**BRIEF**: Here is the task for the records below: repeat exactly the lines from the one with "response written in" to the one with "Theorem DefaultErrorHandler_keeps_begun_response (enc", both included, and nothing else.

**PROVIDED RECORDS**:
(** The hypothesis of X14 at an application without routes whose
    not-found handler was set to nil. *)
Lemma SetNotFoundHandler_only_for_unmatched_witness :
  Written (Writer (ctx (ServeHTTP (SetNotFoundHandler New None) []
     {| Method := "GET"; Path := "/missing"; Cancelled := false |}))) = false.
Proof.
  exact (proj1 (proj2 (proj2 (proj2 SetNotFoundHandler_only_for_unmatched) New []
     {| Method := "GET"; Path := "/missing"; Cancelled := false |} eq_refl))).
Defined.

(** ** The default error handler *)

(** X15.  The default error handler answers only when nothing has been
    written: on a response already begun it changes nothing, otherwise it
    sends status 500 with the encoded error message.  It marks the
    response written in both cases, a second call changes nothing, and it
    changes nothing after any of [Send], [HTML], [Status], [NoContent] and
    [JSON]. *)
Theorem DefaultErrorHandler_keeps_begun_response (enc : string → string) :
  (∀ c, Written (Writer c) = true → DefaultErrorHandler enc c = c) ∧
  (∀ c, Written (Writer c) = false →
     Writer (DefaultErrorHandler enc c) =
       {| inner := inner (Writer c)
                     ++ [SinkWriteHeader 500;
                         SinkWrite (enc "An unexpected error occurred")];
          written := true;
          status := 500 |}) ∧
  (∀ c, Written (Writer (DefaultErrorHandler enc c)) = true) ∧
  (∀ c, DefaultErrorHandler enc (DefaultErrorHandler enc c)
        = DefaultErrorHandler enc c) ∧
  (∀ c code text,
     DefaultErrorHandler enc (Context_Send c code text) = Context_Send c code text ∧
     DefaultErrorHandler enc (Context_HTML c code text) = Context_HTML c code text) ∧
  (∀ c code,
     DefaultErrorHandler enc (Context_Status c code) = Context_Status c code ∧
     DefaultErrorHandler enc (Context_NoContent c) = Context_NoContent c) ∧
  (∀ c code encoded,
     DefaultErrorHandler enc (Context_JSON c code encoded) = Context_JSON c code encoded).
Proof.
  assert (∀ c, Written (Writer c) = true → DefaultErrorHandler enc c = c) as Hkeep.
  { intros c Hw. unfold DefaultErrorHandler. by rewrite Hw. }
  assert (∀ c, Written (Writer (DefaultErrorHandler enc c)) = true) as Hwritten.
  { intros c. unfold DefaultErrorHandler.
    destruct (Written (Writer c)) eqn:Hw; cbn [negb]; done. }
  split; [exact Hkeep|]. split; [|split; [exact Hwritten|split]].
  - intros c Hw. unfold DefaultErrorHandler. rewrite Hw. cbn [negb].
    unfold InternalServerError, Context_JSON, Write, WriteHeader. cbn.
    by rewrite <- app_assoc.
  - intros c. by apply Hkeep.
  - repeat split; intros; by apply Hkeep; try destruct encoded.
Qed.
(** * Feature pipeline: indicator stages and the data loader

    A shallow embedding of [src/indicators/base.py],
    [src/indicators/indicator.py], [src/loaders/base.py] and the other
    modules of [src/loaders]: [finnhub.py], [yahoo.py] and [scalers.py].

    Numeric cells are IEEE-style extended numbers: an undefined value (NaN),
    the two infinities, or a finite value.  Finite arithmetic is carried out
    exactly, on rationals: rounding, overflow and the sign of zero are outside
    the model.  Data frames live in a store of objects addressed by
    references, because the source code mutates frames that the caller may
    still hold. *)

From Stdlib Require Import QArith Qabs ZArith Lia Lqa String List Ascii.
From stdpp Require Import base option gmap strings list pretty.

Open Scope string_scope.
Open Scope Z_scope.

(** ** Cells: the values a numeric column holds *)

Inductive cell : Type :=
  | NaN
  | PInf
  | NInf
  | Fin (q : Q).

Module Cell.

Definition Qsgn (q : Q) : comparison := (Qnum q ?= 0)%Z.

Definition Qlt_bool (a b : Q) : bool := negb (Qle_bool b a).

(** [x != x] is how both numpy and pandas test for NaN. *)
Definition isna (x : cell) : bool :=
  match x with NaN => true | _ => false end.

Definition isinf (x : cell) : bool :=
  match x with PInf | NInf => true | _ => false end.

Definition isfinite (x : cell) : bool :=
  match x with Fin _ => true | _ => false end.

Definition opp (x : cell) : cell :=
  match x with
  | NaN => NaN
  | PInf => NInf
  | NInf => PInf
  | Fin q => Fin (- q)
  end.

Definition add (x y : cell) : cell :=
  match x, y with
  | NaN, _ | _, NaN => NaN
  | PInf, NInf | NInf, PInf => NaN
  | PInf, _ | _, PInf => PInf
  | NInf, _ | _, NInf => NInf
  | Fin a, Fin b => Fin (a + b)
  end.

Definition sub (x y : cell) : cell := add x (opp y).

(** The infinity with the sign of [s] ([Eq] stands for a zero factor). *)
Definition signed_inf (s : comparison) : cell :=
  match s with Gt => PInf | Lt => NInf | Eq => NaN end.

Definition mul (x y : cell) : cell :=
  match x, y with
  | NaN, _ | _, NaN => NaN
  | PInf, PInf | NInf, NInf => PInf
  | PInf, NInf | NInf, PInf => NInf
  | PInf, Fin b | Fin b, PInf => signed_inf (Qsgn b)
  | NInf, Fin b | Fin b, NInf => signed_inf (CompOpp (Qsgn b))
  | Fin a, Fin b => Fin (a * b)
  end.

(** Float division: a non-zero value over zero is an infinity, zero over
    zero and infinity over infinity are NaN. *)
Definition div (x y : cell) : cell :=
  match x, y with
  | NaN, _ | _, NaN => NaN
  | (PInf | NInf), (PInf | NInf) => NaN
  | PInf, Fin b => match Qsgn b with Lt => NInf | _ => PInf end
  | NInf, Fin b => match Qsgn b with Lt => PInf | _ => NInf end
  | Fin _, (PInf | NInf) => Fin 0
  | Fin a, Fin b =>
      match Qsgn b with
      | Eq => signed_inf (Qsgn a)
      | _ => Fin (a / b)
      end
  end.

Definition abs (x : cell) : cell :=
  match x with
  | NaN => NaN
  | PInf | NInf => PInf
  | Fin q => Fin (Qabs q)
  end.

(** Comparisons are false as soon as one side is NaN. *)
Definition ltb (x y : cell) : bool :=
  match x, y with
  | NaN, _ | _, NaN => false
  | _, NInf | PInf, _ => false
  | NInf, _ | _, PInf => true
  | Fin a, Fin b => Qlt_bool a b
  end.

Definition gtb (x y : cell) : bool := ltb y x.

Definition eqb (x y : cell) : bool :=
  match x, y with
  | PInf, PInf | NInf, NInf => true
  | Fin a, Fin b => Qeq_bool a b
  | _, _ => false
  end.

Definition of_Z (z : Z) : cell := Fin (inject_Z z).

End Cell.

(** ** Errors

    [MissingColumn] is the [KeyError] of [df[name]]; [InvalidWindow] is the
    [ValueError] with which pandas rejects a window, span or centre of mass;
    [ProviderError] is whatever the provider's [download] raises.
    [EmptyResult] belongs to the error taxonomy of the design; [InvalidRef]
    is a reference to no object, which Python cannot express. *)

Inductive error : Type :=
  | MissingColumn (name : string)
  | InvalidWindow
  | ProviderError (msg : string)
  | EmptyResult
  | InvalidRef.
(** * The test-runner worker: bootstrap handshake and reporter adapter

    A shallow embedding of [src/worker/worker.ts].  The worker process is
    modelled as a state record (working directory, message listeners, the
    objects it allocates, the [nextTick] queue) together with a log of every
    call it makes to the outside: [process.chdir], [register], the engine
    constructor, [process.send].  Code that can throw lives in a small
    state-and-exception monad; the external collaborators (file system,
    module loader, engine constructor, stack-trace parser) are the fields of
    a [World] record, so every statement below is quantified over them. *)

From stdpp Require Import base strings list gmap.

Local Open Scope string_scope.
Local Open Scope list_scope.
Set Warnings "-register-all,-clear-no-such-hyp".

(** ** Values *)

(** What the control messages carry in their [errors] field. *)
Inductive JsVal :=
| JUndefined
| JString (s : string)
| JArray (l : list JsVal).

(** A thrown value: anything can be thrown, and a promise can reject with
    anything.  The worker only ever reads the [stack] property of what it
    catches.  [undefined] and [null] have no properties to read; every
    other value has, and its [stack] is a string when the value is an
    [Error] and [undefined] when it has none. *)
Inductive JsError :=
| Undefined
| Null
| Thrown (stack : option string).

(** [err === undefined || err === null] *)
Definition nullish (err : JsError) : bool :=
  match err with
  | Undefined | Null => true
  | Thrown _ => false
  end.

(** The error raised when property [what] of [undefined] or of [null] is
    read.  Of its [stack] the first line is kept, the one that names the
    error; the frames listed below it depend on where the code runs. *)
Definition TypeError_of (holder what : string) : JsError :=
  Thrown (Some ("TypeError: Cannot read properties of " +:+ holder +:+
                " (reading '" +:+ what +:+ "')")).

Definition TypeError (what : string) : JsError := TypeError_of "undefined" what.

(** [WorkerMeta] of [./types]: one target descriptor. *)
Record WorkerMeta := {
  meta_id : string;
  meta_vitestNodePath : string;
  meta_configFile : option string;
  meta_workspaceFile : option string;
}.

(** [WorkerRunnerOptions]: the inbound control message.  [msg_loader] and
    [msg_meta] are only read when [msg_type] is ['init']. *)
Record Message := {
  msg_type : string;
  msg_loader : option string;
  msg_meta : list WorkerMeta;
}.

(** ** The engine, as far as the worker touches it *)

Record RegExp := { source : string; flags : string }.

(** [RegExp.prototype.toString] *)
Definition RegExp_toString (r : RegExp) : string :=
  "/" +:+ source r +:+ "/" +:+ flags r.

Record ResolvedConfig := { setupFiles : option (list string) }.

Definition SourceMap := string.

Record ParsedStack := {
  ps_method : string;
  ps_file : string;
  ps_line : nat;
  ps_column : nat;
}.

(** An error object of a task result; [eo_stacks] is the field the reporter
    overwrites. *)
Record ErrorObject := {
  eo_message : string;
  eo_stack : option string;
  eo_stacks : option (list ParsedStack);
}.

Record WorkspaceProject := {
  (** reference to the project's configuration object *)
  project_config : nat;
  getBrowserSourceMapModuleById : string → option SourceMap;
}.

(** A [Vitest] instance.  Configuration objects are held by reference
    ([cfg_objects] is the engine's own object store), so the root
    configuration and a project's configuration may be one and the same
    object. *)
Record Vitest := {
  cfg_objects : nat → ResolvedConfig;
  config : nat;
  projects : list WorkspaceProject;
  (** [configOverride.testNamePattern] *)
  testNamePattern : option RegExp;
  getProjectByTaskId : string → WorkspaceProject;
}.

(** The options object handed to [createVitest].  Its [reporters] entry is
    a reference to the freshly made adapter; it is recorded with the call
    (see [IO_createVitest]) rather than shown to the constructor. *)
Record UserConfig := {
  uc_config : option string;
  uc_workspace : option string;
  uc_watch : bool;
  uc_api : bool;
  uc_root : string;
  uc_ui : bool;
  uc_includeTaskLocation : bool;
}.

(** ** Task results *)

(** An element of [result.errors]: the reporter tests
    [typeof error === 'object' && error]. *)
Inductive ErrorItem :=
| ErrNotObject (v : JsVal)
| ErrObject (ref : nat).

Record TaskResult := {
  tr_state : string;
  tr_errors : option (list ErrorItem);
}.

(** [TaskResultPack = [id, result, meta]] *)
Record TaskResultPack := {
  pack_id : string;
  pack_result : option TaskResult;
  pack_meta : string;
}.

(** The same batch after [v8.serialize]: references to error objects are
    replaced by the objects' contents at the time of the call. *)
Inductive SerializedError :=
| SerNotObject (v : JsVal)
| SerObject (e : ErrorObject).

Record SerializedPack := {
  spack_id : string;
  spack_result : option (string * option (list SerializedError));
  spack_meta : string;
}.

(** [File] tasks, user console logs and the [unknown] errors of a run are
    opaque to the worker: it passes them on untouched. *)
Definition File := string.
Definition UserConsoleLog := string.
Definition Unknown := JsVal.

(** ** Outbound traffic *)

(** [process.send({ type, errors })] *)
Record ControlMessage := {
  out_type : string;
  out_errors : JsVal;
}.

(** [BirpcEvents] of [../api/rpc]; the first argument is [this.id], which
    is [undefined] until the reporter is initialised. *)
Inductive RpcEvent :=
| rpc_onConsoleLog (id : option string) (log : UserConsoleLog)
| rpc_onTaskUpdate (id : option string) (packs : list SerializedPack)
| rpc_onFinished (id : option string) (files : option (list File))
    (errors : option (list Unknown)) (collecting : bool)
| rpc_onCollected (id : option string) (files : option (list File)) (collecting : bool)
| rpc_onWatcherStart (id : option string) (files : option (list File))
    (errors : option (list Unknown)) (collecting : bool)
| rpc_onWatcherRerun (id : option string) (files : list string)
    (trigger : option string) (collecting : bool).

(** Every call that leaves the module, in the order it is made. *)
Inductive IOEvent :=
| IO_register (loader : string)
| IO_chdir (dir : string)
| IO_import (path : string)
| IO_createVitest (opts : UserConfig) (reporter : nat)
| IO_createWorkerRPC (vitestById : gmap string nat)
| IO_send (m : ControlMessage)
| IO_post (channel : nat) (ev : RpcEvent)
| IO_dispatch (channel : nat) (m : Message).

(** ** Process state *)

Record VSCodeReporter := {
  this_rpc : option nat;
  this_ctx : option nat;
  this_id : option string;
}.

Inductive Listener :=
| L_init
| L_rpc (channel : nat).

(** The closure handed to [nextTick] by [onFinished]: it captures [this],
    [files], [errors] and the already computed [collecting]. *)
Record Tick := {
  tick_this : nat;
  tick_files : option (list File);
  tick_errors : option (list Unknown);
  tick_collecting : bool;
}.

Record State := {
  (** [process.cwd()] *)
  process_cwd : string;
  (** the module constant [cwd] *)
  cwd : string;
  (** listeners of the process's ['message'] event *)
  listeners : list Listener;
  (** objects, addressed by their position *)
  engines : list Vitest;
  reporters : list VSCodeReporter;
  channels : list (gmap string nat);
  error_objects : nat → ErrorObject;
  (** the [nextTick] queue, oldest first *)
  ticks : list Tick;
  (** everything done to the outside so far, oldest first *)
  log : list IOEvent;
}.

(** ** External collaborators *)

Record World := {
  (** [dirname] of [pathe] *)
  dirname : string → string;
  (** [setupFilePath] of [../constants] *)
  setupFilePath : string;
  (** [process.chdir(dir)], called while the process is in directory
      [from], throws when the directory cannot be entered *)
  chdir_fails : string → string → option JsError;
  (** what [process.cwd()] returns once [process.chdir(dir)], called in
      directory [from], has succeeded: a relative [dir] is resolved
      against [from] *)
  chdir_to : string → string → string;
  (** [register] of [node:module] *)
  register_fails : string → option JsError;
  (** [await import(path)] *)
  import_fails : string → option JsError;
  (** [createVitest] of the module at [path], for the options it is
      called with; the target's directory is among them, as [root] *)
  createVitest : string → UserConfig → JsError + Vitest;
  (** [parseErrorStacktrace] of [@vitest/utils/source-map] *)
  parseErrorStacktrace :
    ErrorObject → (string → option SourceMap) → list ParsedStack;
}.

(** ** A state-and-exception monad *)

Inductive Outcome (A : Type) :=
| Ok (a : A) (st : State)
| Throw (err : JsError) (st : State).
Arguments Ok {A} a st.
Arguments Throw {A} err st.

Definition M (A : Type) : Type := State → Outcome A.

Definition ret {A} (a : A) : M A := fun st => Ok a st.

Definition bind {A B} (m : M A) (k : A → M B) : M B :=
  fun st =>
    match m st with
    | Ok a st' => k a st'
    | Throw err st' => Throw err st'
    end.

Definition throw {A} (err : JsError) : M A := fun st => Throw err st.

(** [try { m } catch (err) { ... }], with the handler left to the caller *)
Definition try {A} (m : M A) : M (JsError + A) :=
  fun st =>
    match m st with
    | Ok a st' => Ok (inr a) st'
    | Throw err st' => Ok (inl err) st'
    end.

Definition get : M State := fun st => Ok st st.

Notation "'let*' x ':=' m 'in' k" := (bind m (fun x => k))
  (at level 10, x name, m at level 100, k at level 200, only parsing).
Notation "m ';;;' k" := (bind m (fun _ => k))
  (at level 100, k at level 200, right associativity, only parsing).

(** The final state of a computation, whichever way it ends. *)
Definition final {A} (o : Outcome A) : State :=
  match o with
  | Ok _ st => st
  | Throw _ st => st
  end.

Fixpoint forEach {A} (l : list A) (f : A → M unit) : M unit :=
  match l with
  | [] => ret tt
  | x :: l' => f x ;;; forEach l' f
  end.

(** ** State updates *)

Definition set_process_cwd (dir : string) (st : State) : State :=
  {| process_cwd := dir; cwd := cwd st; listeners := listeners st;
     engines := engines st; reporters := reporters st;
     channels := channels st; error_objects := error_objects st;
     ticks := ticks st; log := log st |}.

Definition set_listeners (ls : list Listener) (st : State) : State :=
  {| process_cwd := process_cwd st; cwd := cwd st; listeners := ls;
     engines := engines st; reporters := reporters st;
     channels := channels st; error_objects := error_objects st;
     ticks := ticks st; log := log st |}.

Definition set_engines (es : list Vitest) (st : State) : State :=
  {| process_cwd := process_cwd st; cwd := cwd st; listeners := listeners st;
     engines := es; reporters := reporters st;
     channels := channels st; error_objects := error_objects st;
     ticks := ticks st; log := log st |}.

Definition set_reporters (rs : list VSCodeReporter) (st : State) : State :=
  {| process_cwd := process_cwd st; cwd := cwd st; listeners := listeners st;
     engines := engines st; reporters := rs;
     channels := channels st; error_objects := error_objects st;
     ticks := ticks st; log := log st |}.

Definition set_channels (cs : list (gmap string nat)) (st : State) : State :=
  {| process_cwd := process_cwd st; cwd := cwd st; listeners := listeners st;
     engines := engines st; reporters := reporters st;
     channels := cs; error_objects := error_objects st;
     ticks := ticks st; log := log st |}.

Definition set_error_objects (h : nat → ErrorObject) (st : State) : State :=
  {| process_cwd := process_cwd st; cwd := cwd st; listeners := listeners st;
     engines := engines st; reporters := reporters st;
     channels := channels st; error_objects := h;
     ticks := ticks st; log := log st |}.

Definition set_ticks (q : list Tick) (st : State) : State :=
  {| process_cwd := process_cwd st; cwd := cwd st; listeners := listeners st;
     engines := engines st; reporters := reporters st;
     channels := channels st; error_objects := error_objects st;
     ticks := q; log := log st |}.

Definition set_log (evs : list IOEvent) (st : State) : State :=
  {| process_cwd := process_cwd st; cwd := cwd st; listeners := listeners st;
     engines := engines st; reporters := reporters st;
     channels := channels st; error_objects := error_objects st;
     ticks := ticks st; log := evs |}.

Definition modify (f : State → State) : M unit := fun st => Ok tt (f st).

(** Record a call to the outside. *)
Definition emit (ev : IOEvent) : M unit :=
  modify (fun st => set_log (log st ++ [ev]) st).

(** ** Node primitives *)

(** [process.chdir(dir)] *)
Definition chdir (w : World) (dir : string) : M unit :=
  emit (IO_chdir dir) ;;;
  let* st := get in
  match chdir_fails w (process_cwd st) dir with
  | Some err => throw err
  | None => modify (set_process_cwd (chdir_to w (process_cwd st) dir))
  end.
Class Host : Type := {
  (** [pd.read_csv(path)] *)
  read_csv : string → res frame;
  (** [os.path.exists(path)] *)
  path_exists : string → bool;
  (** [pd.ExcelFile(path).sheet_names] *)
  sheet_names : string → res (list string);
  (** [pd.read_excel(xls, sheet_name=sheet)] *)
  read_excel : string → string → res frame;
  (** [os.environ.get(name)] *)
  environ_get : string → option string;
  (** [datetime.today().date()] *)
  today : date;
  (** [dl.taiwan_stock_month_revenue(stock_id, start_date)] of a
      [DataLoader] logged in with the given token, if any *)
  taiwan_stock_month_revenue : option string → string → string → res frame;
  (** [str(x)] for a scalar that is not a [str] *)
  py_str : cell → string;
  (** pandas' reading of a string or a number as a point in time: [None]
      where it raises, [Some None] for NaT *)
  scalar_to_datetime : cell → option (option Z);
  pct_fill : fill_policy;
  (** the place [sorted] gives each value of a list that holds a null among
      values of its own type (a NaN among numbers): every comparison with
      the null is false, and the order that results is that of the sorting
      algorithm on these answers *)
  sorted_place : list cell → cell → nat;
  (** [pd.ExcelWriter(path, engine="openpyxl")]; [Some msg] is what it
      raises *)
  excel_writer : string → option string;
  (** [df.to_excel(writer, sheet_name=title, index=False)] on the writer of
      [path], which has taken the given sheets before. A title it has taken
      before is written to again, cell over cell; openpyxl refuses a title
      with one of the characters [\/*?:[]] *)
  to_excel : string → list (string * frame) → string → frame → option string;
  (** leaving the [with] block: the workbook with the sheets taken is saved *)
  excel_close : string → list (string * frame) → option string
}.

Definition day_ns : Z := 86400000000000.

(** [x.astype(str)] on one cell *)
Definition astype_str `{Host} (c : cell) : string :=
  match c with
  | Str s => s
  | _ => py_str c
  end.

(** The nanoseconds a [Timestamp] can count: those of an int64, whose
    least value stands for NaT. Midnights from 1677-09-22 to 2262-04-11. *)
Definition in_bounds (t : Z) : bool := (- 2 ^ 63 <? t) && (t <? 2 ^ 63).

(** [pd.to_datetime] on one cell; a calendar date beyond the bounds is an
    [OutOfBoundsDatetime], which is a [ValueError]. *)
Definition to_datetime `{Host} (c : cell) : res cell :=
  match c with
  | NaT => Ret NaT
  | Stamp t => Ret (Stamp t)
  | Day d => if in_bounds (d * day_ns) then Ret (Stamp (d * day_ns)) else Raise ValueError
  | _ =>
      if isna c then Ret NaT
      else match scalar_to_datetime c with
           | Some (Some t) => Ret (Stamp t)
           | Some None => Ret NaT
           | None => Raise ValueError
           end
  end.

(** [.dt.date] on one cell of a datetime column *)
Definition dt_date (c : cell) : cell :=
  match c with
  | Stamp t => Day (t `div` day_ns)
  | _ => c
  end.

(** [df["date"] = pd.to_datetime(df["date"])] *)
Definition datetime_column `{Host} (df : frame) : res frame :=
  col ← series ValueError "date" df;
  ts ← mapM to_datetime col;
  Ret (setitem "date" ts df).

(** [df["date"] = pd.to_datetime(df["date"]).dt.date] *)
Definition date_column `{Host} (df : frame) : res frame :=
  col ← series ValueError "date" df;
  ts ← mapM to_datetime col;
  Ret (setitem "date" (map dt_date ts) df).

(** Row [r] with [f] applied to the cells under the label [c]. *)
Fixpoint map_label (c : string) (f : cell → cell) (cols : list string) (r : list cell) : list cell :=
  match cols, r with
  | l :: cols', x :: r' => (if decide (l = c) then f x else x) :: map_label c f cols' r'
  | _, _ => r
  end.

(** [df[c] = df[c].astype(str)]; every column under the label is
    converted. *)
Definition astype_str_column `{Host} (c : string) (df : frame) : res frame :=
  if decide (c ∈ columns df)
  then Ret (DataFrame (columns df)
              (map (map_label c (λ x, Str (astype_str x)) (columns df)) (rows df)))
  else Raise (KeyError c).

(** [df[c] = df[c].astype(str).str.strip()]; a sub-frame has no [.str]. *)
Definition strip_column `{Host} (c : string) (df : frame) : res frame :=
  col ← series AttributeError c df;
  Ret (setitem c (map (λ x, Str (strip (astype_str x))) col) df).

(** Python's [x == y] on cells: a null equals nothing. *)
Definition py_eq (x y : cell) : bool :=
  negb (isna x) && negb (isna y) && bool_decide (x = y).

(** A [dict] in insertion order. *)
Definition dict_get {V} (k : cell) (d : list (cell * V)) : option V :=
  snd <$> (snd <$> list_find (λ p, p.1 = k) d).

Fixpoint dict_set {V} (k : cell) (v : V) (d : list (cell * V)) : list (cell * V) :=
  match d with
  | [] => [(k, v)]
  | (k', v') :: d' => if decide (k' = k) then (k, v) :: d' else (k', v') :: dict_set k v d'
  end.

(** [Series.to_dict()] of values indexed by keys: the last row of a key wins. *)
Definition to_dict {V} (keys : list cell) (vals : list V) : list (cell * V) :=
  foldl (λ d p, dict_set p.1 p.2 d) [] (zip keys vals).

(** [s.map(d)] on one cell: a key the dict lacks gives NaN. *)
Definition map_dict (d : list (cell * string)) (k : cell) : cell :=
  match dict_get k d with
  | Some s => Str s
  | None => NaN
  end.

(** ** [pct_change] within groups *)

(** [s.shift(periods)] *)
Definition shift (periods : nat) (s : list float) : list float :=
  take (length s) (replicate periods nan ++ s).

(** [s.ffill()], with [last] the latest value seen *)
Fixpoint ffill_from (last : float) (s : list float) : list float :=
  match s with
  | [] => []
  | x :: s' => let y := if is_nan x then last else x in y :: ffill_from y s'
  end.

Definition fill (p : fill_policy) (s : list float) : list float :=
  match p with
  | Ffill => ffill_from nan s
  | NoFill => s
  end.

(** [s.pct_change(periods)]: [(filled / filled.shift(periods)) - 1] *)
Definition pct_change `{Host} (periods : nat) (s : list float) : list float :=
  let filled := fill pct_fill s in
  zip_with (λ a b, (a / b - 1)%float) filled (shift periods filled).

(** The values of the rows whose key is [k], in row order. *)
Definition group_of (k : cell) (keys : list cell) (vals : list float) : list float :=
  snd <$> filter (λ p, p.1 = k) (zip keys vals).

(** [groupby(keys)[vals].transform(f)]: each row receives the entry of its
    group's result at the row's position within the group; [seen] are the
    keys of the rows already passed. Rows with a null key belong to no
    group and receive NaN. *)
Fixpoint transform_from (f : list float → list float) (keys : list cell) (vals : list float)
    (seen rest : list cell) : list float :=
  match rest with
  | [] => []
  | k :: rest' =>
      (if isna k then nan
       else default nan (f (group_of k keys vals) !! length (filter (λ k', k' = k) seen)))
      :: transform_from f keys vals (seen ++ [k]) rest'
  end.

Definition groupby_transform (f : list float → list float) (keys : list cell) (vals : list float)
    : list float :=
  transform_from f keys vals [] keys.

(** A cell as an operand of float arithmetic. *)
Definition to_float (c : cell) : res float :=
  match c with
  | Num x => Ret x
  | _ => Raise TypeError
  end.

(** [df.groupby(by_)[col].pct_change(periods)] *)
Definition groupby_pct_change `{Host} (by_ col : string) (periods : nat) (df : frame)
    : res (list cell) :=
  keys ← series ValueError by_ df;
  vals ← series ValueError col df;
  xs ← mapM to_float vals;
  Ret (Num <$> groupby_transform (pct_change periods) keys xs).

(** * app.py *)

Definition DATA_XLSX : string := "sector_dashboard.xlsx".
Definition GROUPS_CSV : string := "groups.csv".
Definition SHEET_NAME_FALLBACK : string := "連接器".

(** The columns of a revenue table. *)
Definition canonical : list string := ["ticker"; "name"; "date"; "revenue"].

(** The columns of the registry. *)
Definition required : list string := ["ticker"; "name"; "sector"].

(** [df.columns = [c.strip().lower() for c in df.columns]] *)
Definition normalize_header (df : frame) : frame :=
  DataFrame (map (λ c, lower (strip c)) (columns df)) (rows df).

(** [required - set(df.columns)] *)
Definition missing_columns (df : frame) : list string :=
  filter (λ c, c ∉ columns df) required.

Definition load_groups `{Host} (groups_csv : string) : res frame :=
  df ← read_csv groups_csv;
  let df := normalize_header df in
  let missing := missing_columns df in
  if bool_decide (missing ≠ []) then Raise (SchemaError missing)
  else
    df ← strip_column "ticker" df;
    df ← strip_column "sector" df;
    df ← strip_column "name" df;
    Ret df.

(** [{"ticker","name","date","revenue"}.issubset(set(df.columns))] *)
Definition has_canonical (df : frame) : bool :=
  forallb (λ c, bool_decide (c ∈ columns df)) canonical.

**TASK RESPONSE**:
    response written in both cases, a second call changes nothing, and it
    changes nothing after any of [Send], [HTML], [Status], [NoContent] and
    [JSON]. *)
Theorem DefaultErrorHandler_keeps_begun_response (enc : string → string) :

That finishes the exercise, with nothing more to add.